• **What to produce**
All lines at or after the one containing "apply NoDup_filter. auto.", up to the last line of the material, must be repeated exactly, and no others.

• **Records shown**
Definition validate (r : Resource) : outcome (option string) :=
  if str_empty (r_name r) then Ok (Some "Empty resource name")
  else first_error id
    [ Ok (validate_value r);
      Ok (validate_disk r);
      (if (length (r_reservations r) =? 0)%nat then validate_pre r else validate_post r);
      Ok (validate_shared r) ].

(** ** Static predicates *)

(** The two [CHECK]s every predicate starts with. *)
Definition check_format (r : Resource) : outcome unit :=
  _ ← CHECK (negb (has (r_role r))); CHECK (negb (has (r_reservation r))).

Definition isEmpty (r : Resource) : outcome bool :=
  _ ← check_format r;
  Ok (match r_type r with
      | SCALAR => scalar_eq (scalar_of r) (mkScalar dzero)
      | RANGES => (length (ranges_of r) =? 0)%nat
      | SET => (length (set_of r) =? 0)%nat
      | TEXT => false
      end).

Definition isPersistentVolume (r : Resource) : outcome bool :=
  _ ← check_format r; Ok (has (r_disk r) && has (disk_persistence (disk_of r))).

Definition isUnreserved (r : Resource) : outcome bool :=
  _ ← check_format r; Ok (length (r_reservations r) =? 0)%nat.

Definition reservationRole (r : Resource) : outcome string :=
  _ ← CHECK (0 <? length (r_reservations r))%nat;
  match last (r_reservations r) with
  | Some i => Ok (reservation_role i)
  | None => Fatal
  end.

Definition isReserved (r : Resource) (role : option string) : outcome bool :=
  _ ← check_format r;
  unreserved ← isUnreserved r;
  if (unreserved : bool) then Ok false
  else match role with
       | None => Ok true
       | Some role => own ← reservationRole r; Ok (String.eqb role own)
       end.

Definition isAllocatableTo (r : Resource) (role : string) : outcome bool :=
  _ ← check_format r;
  unreserved ← isUnreserved r;
  if (unreserved : bool) then Ok true
  else own ← reservationRole r;
       Ok (String.eqb role own || isStrictSubroleOf role own).

Definition isDynamicallyReserved (r : Resource) : outcome bool :=
  _ ← check_format r;
  reserved ← isReserved r None;
  if negb reserved then Ok false
  else match last (r_reservations r) with
       | Some i => Ok (bool_decide (reservation_type i = DYNAMIC))
       | None => Fatal
       end.

Definition isRevocable (r : Resource) : outcome bool :=
  _ ← check_format r; Ok (r_revocable r).
Definition isShared (r : Resource) : outcome bool :=
  _ ← check_format r; Ok (r_shared r).
Definition hasRefinedReservations (r : Resource) : outcome bool :=
  _ ← check_format r; Ok (1 <? length (r_reservations r))%nat.

(** ** Resources in the post-reservation-refinement format *)

Definition post_format (r : Resource) : Prop := r_role r = None ∧ r_reservation r = None.

Definition empty_value (r : Resource) : bool :=
  match r_type r with
  | SCALAR => scalar_eq (scalar_of r) (mkScalar dzero)
  | RANGES => (length (ranges_of r) =? 0)%nat
  | SET => (length (set_of r) =? 0)%nat
  | TEXT => false
  end.

Lemma check_format_post (r : Resource) : post_format r → check_format r = Ok tt.
Proof. unfold check_format. by intros [-> ->]. Qed.

Lemma isEmpty_post (r : Resource) : post_format r → isEmpty r = Ok (empty_value r).
Proof. intros Hr. unfold isEmpty. by rewrite check_format_post. Qed.

Lemma isUnreserved_post (r : Resource) :
  post_format r → isUnreserved r = Ok (length (r_reservations r) =? 0)%nat.
Proof. intros Hr. unfold isUnreserved. by rewrite check_format_post. Qed.

Lemma isPersistentVolume_post (r : Resource) :
  post_format r →
  isPersistentVolume r = Ok (has (r_disk r) && has (disk_persistence (disk_of r))).
Proof. intros Hr. unfold isPersistentVolume. by rewrite check_format_post. Qed.

Lemma reservationRole_ok (r : Resource) (i : ReservationInfo) :
  last (r_reservations r) = Some i → reservationRole r = Ok (reservation_role i).
Proof.
  unfold reservationRole. intros Hl. rewrite Hl.
  destruct (r_reservations r); [done|]. done.
Qed.

Lemma isReserved_post (r : Resource) (role : option string) :
  post_format r →
  isReserved r role =
  Ok (match last (r_reservations r), role with
      | None, _ => false
      | Some _, None => true
      | Some i, Some role => String.eqb role (reservation_role i)
      end).
Proof.
  intros Hr. unfold isReserved. rewrite check_format_post, isUnreserved_post by done.
  cbn. destruct (last (r_reservations r)) as [i|] eqn:El.
  - destruct (r_reservations r) eqn:E; [done|]. cbn. destruct role; [|done].
    by rewrite (reservationRole_ok r i) by congruence.
  - apply last_None in El. by rewrite El.
Qed.

Lemma isDynamicallyReserved_post (r : Resource) :
  post_format r →
  isDynamicallyReserved r =
  Ok (match last (r_reservations r) with
      | Some i => bool_decide (reservation_type i = DYNAMIC)
      | None => false
      end).
Proof.
  intros Hr. unfold isDynamicallyReserved.
  rewrite check_format_post, isReserved_post by done. cbn.
  by destruct (last (r_reservations r)).
Qed.

#[export] Hint Rewrite isEmpty_post isUnreserved_post isPersistentVolume_post
  isReserved_post isDynamicallyReserved_post using done : urb_simpl.

(** ** Validation is total *)

Lemma validate_reservation_total (i : ReservationInfo) :
  ∃ e, validate_reservation i = Ok e.
Proof.
  unfold validate_reservation. do 2 (case_if; [eauto|]).
  destruct (validate_total (reservation_role i)) as [[e|] ->]; cbn; eauto.
Qed.

Lemma validate_pre_total (r : Resource) : ∃ e, validate_pre r = Ok e.
Proof.
  unfold validate_pre. destruct (validate_total (role_of r)) as [[e|] ->]; cbn; eauto.
Qed.

Lemma validate_post_total (r : Resource) :
  r_reservations r ≠ [] → ∃ e, validate_post r = Ok e.
Proof.
  intros Hne. unfold validate_post.
  destruct (first_error_total validate_reservation (r_reservations r)) as [e ->].
  { apply Forall_forall. intros i _. apply validate_reservation_total. }
  destruct (r_reservations r) as [|first rest]; [done|]. cbn.
  destruct e; [eauto|]. destruct (validate_refinement _ rest); [eauto|].
  destruct rest; cbn; eauto.
Qed.

Lemma resource_validate_total (r : Resource) : ∃ e, validate r = Ok e.
Proof.
  unfold validate. case_if; [eauto|]. apply first_error_total.
  repeat constructor; try (cbn; eauto).
  destruct (r_reservations r) eqn:E; cbn; [apply validate_pre_total|].
  apply validate_post_total. by rewrite E.
Qed.

(** Everything of a valid resource but its value. *)
Definition meta_valid (r : Resource) : Prop :=
  r_name r ≠ "" ∧ validate_disk r = None ∧
  (if (length (r_reservations r) =? 0)%nat then validate_pre r else validate_post r) = Ok None ∧
  validate_shared r = None.

Lemma validate_iff (r : Resource) :
  validate r = Ok None ↔ meta_valid r ∧ validate_value r = None.
Proof.
  unfold validate, meta_valid. destruct (r_name r) as [|c s] eqn:E; cbn [str_empty].
  { split; [done|tauto]. }
  rewrite first_error_none, !Forall_cons, Forall_nil. unfold id. split.
  - intros ([= ->] & [= ->] & ? & [= ->] & _). done.
  - intros ((_ & -> & ? & ->) & ->). done.
Qed.

(** ** Validity is kept by arithmetic *)

Lemma canonical_validate (rs : Ranges) : canonical rs → validate_ranges rs = None.
Proof.
  induction rs as [|r rs IH]; [done|]. intros (Hc & [Hr _] & Hl)%canonical_cons. cbn.
  rewrite (proj2 (Z.ltb_ge _ _)) by lia.
  replace (any _ rs) with false; [by apply IH|]. symmetry. apply any_false.
  intros q Hq. specialize (Hl q Hq). breflect. lia.
Qed.

Lemma validate_set_NoDup (items : VSet) : validate_set items = None ↔ NoDup items.
Proof.
  induction items as [|i items IH]; cbn; [split; [constructor|done]|].
  rewrite NoDup_cons, <-IH. destruct (has_item i items) eqn:E; breflect.
  - split; [done|]. by intros [? _].
  - tauto.
Qed.

Lemma add_validate_value (left right : Resource) :
  value_wf left → value_wf right → r_type left = r_type right →
  sum_in_range left right → validate_value (resource_add left right) = None.
Proof.
  intros Hl Hr Ht Hsum.
  pose proof (value_wf_scalar _ Hl) as Hsl. pose proof (value_wf_scalar _ Hr) as Hsr.
  pose proof (value_wf_ranges _ Hl) as Hrl. pose proof (value_wf_ranges _ Hr) as Hrr.
  pose proof (value_wf_set _ Hl) as Hvl. unfold value_wf in Hl. unfold sum_in_range in Hsum.
  unfold validate_value, resource_add. destruct (r_type left) eqn:E; [| | |done];
    symmetry in Ht; destruct Hl as (Hn1 & Hn2 & _);
    cbn -[scalar_add scalar_sub]; rewrite E, Hn1, Hn2; cbn -[scalar_add scalar_sub].
  - rewrite scalar_add_value, convertToFloating_neg by auto.
    destruct (Hsl eq_refl), (Hsr Ht). by rewrite (proj2 (Z.ltb_ge _ _)) by lia.
  - apply canonical_validate, ranges_add_assign_spec; auto.
  - apply validate_set_NoDup, set_add_assign_spec; auto.
Qed.

Lemma sub_validate_value `{IclLaws} (left right : Resource) :
  value_wf left → value_wf right → r_type left = r_type right →
  value_le right left → validate_value (resource_sub left right) = None.
Proof.
  intros Hl Hr Ht Hle.
  pose proof (value_wf_scalar _ Hl) as Hsl. pose proof (value_wf_scalar _ Hr) as Hsr.
  pose proof (value_wf_ranges _ Hl) as Hrl. pose proof (value_wf_ranges _ Hr) as Hrr.
  pose proof (value_wf_set _ Hl) as Hvl. unfold value_wf in Hl. unfold value_le in Hle.
  rewrite <-Ht in Hle.
  unfold validate_value, resource_sub. destruct (r_type left) eqn:E; [| | |done];
    symmetry in Ht; destruct Hl as (Hn1 & Hn2 & _);
    cbn -[scalar_add scalar_sub]; rewrite E, Hn1, Hn2; cbn -[scalar_add scalar_sub].
  - destruct (Hsl eq_refl), (Hsr Ht). unfold in_range in *.
    rewrite scalar_sub_value, convertToFloating_neg by (unfold in_range; lia).
    by rewrite (proj2 (Z.ltb_ge _ _)) by lia.
  - apply canonical_validate, ranges_sub_assign_spec; auto.
  - apply validate_set_NoDup. rewrite set_sub_assign_filter by auto.
    apply NoDup_filter. auto.
Qed.

(** [meta_valid] reads only fields that arithmetic keeps. *)
Lemma meta_valid_ext (r r' : Resource) :
  r_name r = r_name r' → r_disk r = r_disk r' → r_role r = r_role r' →
  r_reservation r = r_reservation r' → r_reservations r = r_reservations r' →
  r_shared r = r_shared r' → meta_valid r → meta_valid r'.
Proof.
  unfold meta_valid, validate_disk, validate_pre, validate_post, validate_single,
    validate_shared, role_of, disk_of.
  by intros -> -> -> -> -> ->.
Qed.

• **Solved exercise**
    apply NoDup_filter. auto.
Qed.

(** [meta_valid] reads only fields that arithmetic keeps. *)
Lemma meta_valid_ext (r r' : Resource) :
  r_name r = r_name r' → r_disk r = r_disk r' → r_role r = r_role r' →
  r_reservation r = r_reservation r' → r_reservations r = r_reservations r' →
  r_shared r = r_shared r' → meta_valid r → meta_valid r'.
Proof.
  unfold meta_valid, validate_disk, validate_pre, validate_post, validate_single,
    validate_shared, role_of, disk_of.
  by intros -> -> -> -> -> ->.
Qed.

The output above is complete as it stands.